During my 35-plus years in development I’ve held fast to my view that development offices are—at their essence—service organizations. They serve donors and alumni by helping them find ways to engage with, and support, institutions they care about. They serve institutions by securing resources that advance the organization’s mission and strategic goals.
With many institutions facing exceptionally tight budgets and uncertainty, it is imperative that development priorities and activities are in alignment with the strategic priorities of the universities we serve. While helping donors make gifts that speak to their priorities and wishes and to best serve our organizations, the focus of development professionals must be on the mutually-beneficial intersection between the donors’ interests and the institution’s plan.

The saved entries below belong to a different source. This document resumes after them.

(* ===== verification/Validation.v ===== *)
(** * Validation of replicated trees

    [link-replication/src/validation.rs]: the references stored for a peer are
    compared with the ones the peer has signed. *)
From stdpp Require Import base list gmap.
From Stdlib Require Import NArith Lia.
From Stdlib Require String.
Import String.StringSyntax.
From S2P Require Import Prelude Effects RefFormat RefName Scoped LinkRefs Refdb Transmit.
Import Name.
#[local] Open Scope N_scope.

(** [error::Validation]; [None] is the local peer. *)
Inductive Validation : Type :=
| Unexpected (name : list N)
| VMalformed (name : list N) (e : ParseError)
| Missing (name : list N) (remote : option N)
| MissingRadId (remote : option N)
| MissingSigRefs (remote : option N)
| MismatchedTips (expected actual : N) (name : list N)
| NoData (remote : option N).

Section Validate.
Context {PN : PeerNames} {U : Type} `{Urn U} {Er : Type}.

(** What the loop of [SigTree]::validate] has gathered. *)
Record Seen : Type := MkSeen {
  fail : list Validation;
  count : nat;
  seen : list (list N);
  seen_rad_id : bool;
  seen_sigrefs : bool;
}.

Definition mismatch (expected actual : N) (name : list N) : list Validation :=
  if bool_decide (actual <> expected) then [MismatchedTips expected actual name] else [].

(** A reference of the validated peer. *)
Definition check_owned (rs : SigRefs) (acc : Seen) (owned : list N) (oid : N) (i : Rad U + list N) : Seen :=
  let acc := MkSeen (fail acc) (count acc) (owned :: seen acc) (seen_rad_id acc) (seen_sigrefs acc) in
  match i with
  | inl Id => MkSeen (fail acc) (count acc) (seen acc) true (seen_sigrefs acc)
  | inl Scoped.SignedRefs =>
      MkSeen (fail acc ++ mismatch (refs_at rs) oid owned) (count acc) (seen acc) (seen_rad_id acc) true
  | inl _ => acc
  | inr name =>
      MkSeen (fail acc ++ match refs_refs rs !! name with
                          | Some tip => mismatch tip oid name
                          | None => [Unexpected name]
                          end)
        (count acc) (seen acc) (seen_rad_id acc) (seen_sigrefs acc)
  end.

Definition check_item (id : option N) (rs : SigRefs) (acc : Seen) (item : result Er Ref) : eff Er Seen :=
  let acc := MkSeen (fail acc) (S (count acc)) (seen acc) (seen_rad_id acc) (seen_sigrefs acc) in
  r ← of_res item;
  p ← of_out (parsed_of (U:=U) (ref_name r));
  match p with
  | Err e => EOk (MkSeen (fail acc ++ [VMalformed (ref_name r) e]) (count acc) (seen acc)
                    (seen_rad_id acc) (seen_sigrefs acc))
  | Ok p =>
      if bool_decide (remote p <> id) then EOk acc
      else
        o ← of_out (to_owned p);
        EOk (check_owned rs acc o (peeled r) (inner p))
  end.

Definition sigtree_validate `{HashIter} (id : option N) (rs : SigRefs) (items : list (result Er Ref)) :
    eff Er (list Validation) :=
  acc ← eff_fold (check_item id rs) (MkSeen [] 0 [] false false) items;
  EOk (fail acc ++
       if bool_decide (count acc = 0%nat) then [NoData id]
       else
         (if seen_rad_id acc then [] else [MissingRadId id]) ++
         (if seen_sigrefs acc then [] else [MissingSigRefs id]) ++
         ((fun k => Missing k id) <$>
            filter (fun k => k ∉ seen acc) (hash_iter (refs_refs rs)).*1)).

(** [filter_ok(|x| !x.name.starts_with("refs/remotes"))]. *)
Definition not_remote (item : result Er Ref) : bool :=
  match item with
  | Ok r => negb (starts_with (ref_name r) (str "refs/remotes"))
  | Err _ => true
  end.

Definition validate {C} `{RefScan Er C} `{HashIter} (cx : C) (id : option N) (rs : SigRefs) :
    eff Er (list Validation) :=
  match id with
  | None =>
      items ← of_res (scan cx None);
      sigtree_validate None rs (filter (fun x => not_remote x = true) items)
  | Some p =>
      items ← of_res (scan cx (Some (str "refs/remotes/" ++ default_encoding p)));
      sigtree_validate (Some p) rs items
  end.
End Validate.

Section Exact.
Context {PN : PeerNames} {PT : PeerNamesTotal} {U : Type} `{UrnLaws U} {Er : Type}.
Implicit Types (r : Ref) (p : Parsed U).

(** The stored reference [r] is the peer's own reference [o]. *)
Definition entry (id : option N) r p (o : list N) : Prop :=
  parsed_of (ref_name r) = Done (Ok p) /\ remote p = id /\ to_owned p = Done o.

(** A stored reference that gives no warning by itself. *)
Definition good (id : option N) (rs : SigRefs) r : Prop :=
  exists p, parsed_of (ref_name r) = Done (Ok p) /\
    (remote p = id ->
      (inner p = inl Scoped.SignedRefs -> peeled r = refs_at rs) /\
      (forall n, inner p = inr n -> refs_refs rs !! n = Some (peeled r))).

Lemma mismatch_nil e a n : mismatch e a n = [] <-> a = e.
Proof. unfold mismatch. by case_bool_decide; split. Qed.

(** Some stored reference has a property. *)
Definition has (items : list Ref) (Q : Ref -> Prop) : Prop := exists r, r ∈ items /\ Q r.

Lemma has_nil Q : has [] Q <-> False.
Proof. unfold has. split; [by intros (r & []%elem_of_nil & _)|done]. Qed.
Lemma has_one r Q : has [r] Q <-> Q r.
Proof.
  unfold has. split; [by intros (r' & ->%list_elem_of_singleton & ?)|].
  intros. exists r. split; [by left|done].
Qed.
Lemma has_app i1 i2 Q : has (i1 ++ i2) Q <-> has i1 Q \/ has i2 Q.
Proof.
  unfold has. setoid_rewrite elem_of_app. split.
  - intros (r & [?|?] & ?); [left|right]; eauto.
  - intros [(r & ? & ?)|(r & ? & ?)]; eauto.
Qed.

Definition is_entry (id : option N) (k : list N) r : Prop := exists p, entry id r p k.
Definition is_rad (id : option N) (x : Rad U) r : Prop := exists p o, entry id r p o /\ inner p = inl x.

(** What the loop adds for some references. *)
Definition gathered (id : option N) (rs : SigRefs) (items : list Ref) (acc acc' : Seen) : Prop :=
  count acc' = (count acc + length items)%nat /\
  (forall k, k ∈ seen acc' <-> k ∈ seen acc \/ has items (is_entry id k)) /\
  (seen_rad_id acc' = true <-> seen_rad_id acc = true \/ has items (is_rad id Id)) /\
  (seen_sigrefs acc' = true <-> seen_sigrefs acc = true \/ has items (is_rad id Scoped.SignedRefs)) /\
  (fail acc' = [] <-> fail acc = [] /\ Forall (good id rs) items).

Lemma gathered_nil id rs acc : gathered id rs [] acc acc.
Proof. unfold gathered. setoid_rewrite has_nil. rewrite Forall_nil. split_and!; [simpl; lia|tauto..]. Qed.

Lemma gathered_app id rs i1 i2 a b c :
  gathered id rs i1 a b -> gathered id rs i2 b c -> gathered id rs (i1 ++ i2) a c.
Proof.
  intros (C1 & S1 & R1 & G1 & F1) (C2 & S2 & R2 & G2 & F2). unfold gathered.
  setoid_rewrite has_app. rewrite Forall_app, length_app, R2, R1, G2, G1, F2, F1.
  split_and!; [lia|intros k; rewrite S2, S1; tauto|tauto..].
Qed.

Lemma gathered_skip id rs r acc :
  (forall p o, ~ entry id r p o) -> good id rs r ->
  gathered id rs [r] acc (MkSeen (fail acc) (S (count acc)) (seen acc) (seen_rad_id acc) (seen_sigrefs acc)).
Proof.
  intros Hno Hg. unfold gathered. cbn [count seen seen_rad_id seen_sigrefs fail length].
  setoid_rewrite has_one. rewrite Forall_singleton. unfold is_rad, is_entry.
  split_and!; [lia|naive_solver..].
Qed.

Lemma gathered_malformed id rs r acc e :
  parsed_of (U:=U) (ref_name r) = Done (Err e) ->
  gathered id rs [r] acc (MkSeen (fail acc ++ [VMalformed (ref_name r) e]) (S (count acc)) (seen acc)
    (seen_rad_id acc) (seen_sigrefs acc)).
Proof.
  intros He. assert (forall p o, ~ entry id r p o) as Hno by (intros p o (Hp & _); congruence).
  unfold gathered. cbn [count seen seen_rad_id seen_sigrefs fail length].
  setoid_rewrite has_one. rewrite Forall_singleton. unfold is_rad, is_entry.
  split_and!; [lia|naive_solver..|].
  split; [by intros [_ ?]%app_eq_nil|]. intros [_ (p & Hp & _)]. congruence.
Qed.

Lemma gathered_owned id rs r p o acc :
  entry id r p o ->
  gathered id rs [r] acc
    (check_owned rs (MkSeen (fail acc) (S (count acc)) (seen acc) (seen_rad_id acc) (seen_sigrefs acc))
       o (peeled r) (inner p)).
Proof.
  intros He. destruct (He) as (Hp & Hr & Ho).
  assert (forall p' o', entry id r p' o' <-> p' = p /\ o' = o) as Hdet.
  { intros p' o'. split; [|by intros [-> ->]]. intros (Hp' & _ & Ho').
    assert (p' = p) as -> by congruence. split; congruence. }
  assert (good id rs r <-> (inner p = inl Scoped.SignedRefs -> peeled r = refs_at rs) /\
      (forall n, inner p = inr n -> refs_refs rs !! n = Some (peeled r))) as Hgood.
  { unfold good. split; [|eauto]. intros (p' & Hp' & Hx). assert (p' = p) as -> by congruence. auto. }
  assert (forall k, is_entry id k r <-> k = o) as Hent
    by (intros k; unfold is_entry; setoid_rewrite Hdet; naive_solver).
  assert (forall x, is_rad id x r <-> inner p = inl x) as Hrad
    by (intros x; unfold is_rad; setoid_rewrite Hdet; naive_solver).
  unfold gathered. setoid_rewrite has_one. setoid_rewrite Hent. setoid_rewrite Hrad.
  rewrite Forall_singleton, Hgood. unfold check_owned. cbn [count seen seen_rad_id seen_sigrefs fail].
  assert (forall (b : bool) (P : Prop), ~ P -> (b = true <-> b = true \/ P)) as Hflag by tauto.
  assert (forall (b : bool) (P : Prop), P -> (true = true <-> b = true \/ P)) as Hset by tauto.
  destruct (inner p) as [[]|n]; cbn [count seen seen_rad_id seen_sigrefs fail length];
    setoid_rewrite elem_of_cons;
    (split_and!; [lia|intros; tauto|by first [apply Hflag|apply Hset]|by first [apply Hflag|apply Hset]|]).
  1,2,4: split; [intros ->; split; [done|]; by split|by intros [-> _]].
  - split; [intros [? ?%mismatch_nil]%app_eq_nil; split; [done|]; by split|]. intros (-> & Ha & _).
    simpl. by apply mismatch_nil, Ha.
  - split.
    + intros [? Hn]%app_eq_nil. split; [done|]. split; [done|]. intros n' [= <-].
      destruct (refs_refs rs !! n) as [tip|]; [|done]. apply mismatch_nil in Hn. by rewrite Hn.
    + intros (-> & _ & Hn). simpl. rewrite (Hn n) by done. by apply mismatch_nil.
Qed.

Lemma to_owned_total p : exists o, to_owned p = Done o.
Proof.
  unfold to_owned. destruct (inner p) as [r|o]; [|eauto].
  destruct (rad_qualified_done r) as (c & tail & -> & _). eauto.
Qed.

Lemma check_item_spec id rs acc r x :
  parsed_of (U:=U) (ref_name r) = Done x ->
  exists acc', check_item (U:=U) (Er:=Er) id rs acc (Ok r) = EOk acc' /\ gathered id rs [r] acc acc'.
Proof.
  intros Hp. unfold check_item. cbn [of_res mbind eff_bind]. rewrite Hp. cbn [of_out mbind eff_bind].
  destruct x as [p|e].
  - case_bool_decide as Hr.
    + eexists. split; [done|]. apply gathered_skip; [intros p' o (? & ? & _); congruence|].
      exists p. split; [done|]. intros; contradiction.
    + destruct (to_owned_total p) as (o & Ho). rewrite Ho. eexists. split; [done|].
      apply gathered_owned. split_and!; [done| |done]. destruct (decide (remote p = id)); tauto.
  - eexists. split; [done|]. exact (gathered_malformed id rs r acc e Hp).
Qed.

Lemma check_fold id rs items : forall acc,
  (forall r, r ∈ items -> exists x, parsed_of (U:=U) (ref_name r) = Done x) ->
  exists acc', eff_fold (check_item (U:=U) (Er:=Er) id rs) acc (Ok <$> items) = EOk acc' /\
    gathered id rs items acc acc'.
Proof.
  induction items as [|r items IH]; intros acc Hq; [by exists acc; split; [|apply gathered_nil]|].
  destruct (Hq r) as [x Hx]; [by left|]. destruct (check_item_spec id rs acc r x Hx) as (a & Ha & Hg).
  destruct (IH a) as (acc' & Hf & Hg'); [intros; apply Hq; by right|].
  exists acc'. cbn [fmap list_fmap eff_fold]. rewrite Ha. split; [done|].
  by apply (gathered_app id rs [r] items acc a acc').
Qed.

Lemma stored_parses r : is_qualified (ref_name r) -> exists x, parsed_of (U:=U) (ref_name r) = Done x.
Proof.
  intros Hq. pose proof (parse_total_spec (U:=U) (ref_name r)) as Hp. rewrite parse_qualified in Hp by done.
  destruct (parsed_of (ref_name r)) as [x|]; [by exists x|]. destruct Hp as (_ & c & tail & _ & []%peer_total).
Qed.

(** C35 [validate_exact]: validating the stored references of a peer against its signed ones
    always gives a verdict, and gives no warning exactly when there are stored
    references, all parse, the peer has a [rad/id] and a [rad/signed_refs] that
    is where the signatures were read from, every other reference of the peer is
    signed with the very tip it has, and every signed reference is stored. *)
Theorem validate_exact `{HashIter} (id : option N) (rs : SigRefs) (items : list Ref)
    (Hq : forall r, r ∈ items -> is_qualified (ref_name r)) :
  exists ws, sigtree_validate (U:=U) (Er:=Er) id rs (Ok <$> items) = EOk ws /\
  (ws = [] <->
   items <> [] /\ (forall r, r ∈ items -> good id rs r) /\
   (exists r, r ∈ items /\ is_rad id Id r) /\
   (exists r, r ∈ items /\ is_rad id Scoped.SignedRefs r) /\
   (forall k, is_Some (refs_refs rs !! k) -> exists r, r ∈ items /\ is_entry id k r)).
Proof.
  destruct (check_fold id rs items (MkSeen [] 0 [] false false)) as (acc & Hf & HC & HS & HR & HG & HF).
  { intros r Hr. by apply stored_parses, Hq. }
  unfold sigtree_validate. rewrite Hf. eexists. split; [done|]. cbn [count seen seen_rad_id seen_sigrefs fail] in *.
  assert (count acc = 0%nat <-> items = []) as Hc by (rewrite HC; destruct items; simpl; split; done || lia).
  assert (filter (fun k => k ∉ seen acc) (hash_iter (refs_refs rs)).*1 = [] <->
    forall k, is_Some (refs_refs rs !! k) -> has items (is_entry id k)) as Hmiss.
  { assert (forall k, k ∈ (hash_iter (refs_refs rs)).*1 <-> is_Some (refs_refs rs !! k)) as Hk.
    { intros k. rewrite hash_iter_perm. rewrite list_elem_of_fmap. split.
      - intros ([k' v] & -> & Hin%elem_of_map_to_list). by eexists.
      - intros [v Hv]. exists (k, v). split; [done|]. by apply elem_of_map_to_list. }
    split.
    - intros Hnil k Hk'. destruct (decide (k ∈ seen acc)) as [[?%elem_of_nil|?]%HS|Hn]; [done..|].
      exfalso. apply (not_elem_of_nil k). rewrite <- Hnil. apply list_elem_of_filter. by rewrite Hk.
    - intros Hall. apply filter_none, Forall_forall. intros k Hk'%Hk Hn. apply Hn, HS. right. by apply Hall. }
  split.
  - intros [Hfail Hrest]%app_eq_nil. revert Hrest. case_bool_decide as H0'; [done|].
    intros [Hid [Hsig Hm]%app_eq_nil]%app_eq_nil. apply fmap_nil_inv in Hm.
    destruct (seen_rad_id acc); [|done]. destruct (seen_sigrefs acc); [|done].
    split_and!; [by rewrite <- Hc| | | |by apply Hmiss].
    + apply Forall_forall. by apply HF.
    + destruct (proj1 HR eq_refl); [done|done].
    + destruct (proj1 HG eq_refl); [done|done].
  - intros (Hne & Hg & Hid & Hsig & Hall). rewrite (proj2 HF) by (split; [done|by apply Forall_forall]). simpl.
    rewrite bool_decide_eq_false_2 by tauto.
    rewrite (proj2 HR) by (by right). rewrite (proj2 HG) by (by right).
    by rewrite (proj2 Hmiss Hall).
Qed.
End Exact.

#[local] Existing Instance unary_names.
#[local] Existing Instance unary_total.
#[local] Existing Instance unary_urn.
#[local] Existing Instance unary_urn_laws.
#[local] Existing Instance list_hash.

(** A peer with one signed branch. *)
Lemma validate_exact_witness :
  let rs := MkRefs 7 {[ str "refs/heads/m" := 9 ]} in
  let items := [MkRef (str "refs/remotes/ha/rad/id") (inl 5) 5;
                MkRef (str "refs/remotes/ha/rad/signed_refs") (inl 7) 7;
                MkRef (str "refs/remotes/ha/heads/m") (inl 9) 9] in
  exists ws, sigtree_validate (U:=N) (Er:=unit) (Some 1) rs (Ok <$> items) = EOk ws /\ ws = [] /\
    exists r, r ∈ items /\ is_entry (U:=N) (Some 1) (str "refs/heads/m") r.
Proof.
  destruct (validate_exact (U:=N) (Er:=unit) (Some 1) (MkRefs 7 {[ str "refs/heads/m" := 9 ]})
    [MkRef (str "refs/remotes/ha/rad/id") (inl 5) 5;
     MkRef (str "refs/remotes/ha/rad/signed_refs") (inl 7) 7;
     MkRef (str "refs/remotes/ha/heads/m") (inl 9) 9]) as (ws & Hv & Hok).
  - intros r Hr. repeat (apply elem_of_cons in Hr as [->|Hr]); try (by apply elem_of_nil in Hr);
      (split; [|eexists _, _, _]; vm_compute; reflexivity).
  - assert (ws = []) as -> by (vm_compute in Hv; congruence).
    exists []. split_and!; [exact Hv|reflexivity|].
    destruct (proj1 Hok eq_refl) as (_ & _ & _ & _ & Hall). apply Hall.
    exists 9. vm_compute. reflexivity.
Defined.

Sounds simple, right? Of course, it’s Development 101. But it is easier said than done. Herding the cats so that they’re all on the same page, heading in the same direction—choose your metaphor—takes understanding, clear communication, and intention.
A common understanding
Getting everyone on the same page is important. A method that’s worked well, at two institutions where I have worked, is to develop advancement-created white papers that detail major units’ key initiatives. The white papers ensure that advancement understands the university’s strategic priorities and needs. They also help promote a common understanding across campus of what development was securing gifts for.
The process of creating white papers is straightforward and intentionally uncomplicated. It starts with understanding where institutional decision-making authority lies for each major initiative or unit—who is in charge and who speaks for the initiatives. It’s different at every organization and dependent on the degree to which the organization is centralized or decentralized. For purposes of this discussion, let’s assume the responsibility lies with the deans.
To understand the initiatives, the vice president for advancement, the assigned development officer, and a development writer sit down with each dean and ask four questions:
- What is your vision for the initiative/college/program?
- What resources will it take to realize that vision?
- What are the donor opportunities within that list of needs?
- How would you prioritize those opportunities?
In some cases, articulating the answers to these questions may require only one good interview. More often, a few conversations with some drafts in between are required. Some deans already will be well-versed on their vision and what it takes; others will be highly consultative, seeking input from their faculty members and institutional partners, or proceeding with a planning process.
From there, the writer drafts a three- to five-page document for the dean and vice president’s review and approval. During the conversations with each dean and the drafting of the white paper, the vice president and/or development officer provide guidance to tease out the donor opportunities from the needs and to help determine sources and amounts of dollars needed. For example, whether an initiative would be better funded by annual gifts or an endowment, and what endowment level is needed, given the distribution policy, to produce the required amount to cover annual expenditures.
Development can then use the white papers to determine the best strategies and tactics to secure philanthropic support for the initiative/college/program and to inform its work plans from prospect identification to principal gifts and all programs in between.
How to leverage white papers
The white papers are somewhat similar to cases for support, except that they are internal and fluid documents. Periodic review and adjustments may be done as time goes by, circumstances change, and fundraising goals are met. When the white papers are used as strategic communications devices, they fulfill purposes beyond articulating priorities and guiding advancement work.
The white papers also serve as source material for a range of purposes—from marketing pieces to websites to gift proposals and talking points. They ensure that all are using consistent facts and language to describe initiatives and their impact. Summarized and compiled, they provide presidents, provosts and others with a digestible, institution-wide overview of priorities.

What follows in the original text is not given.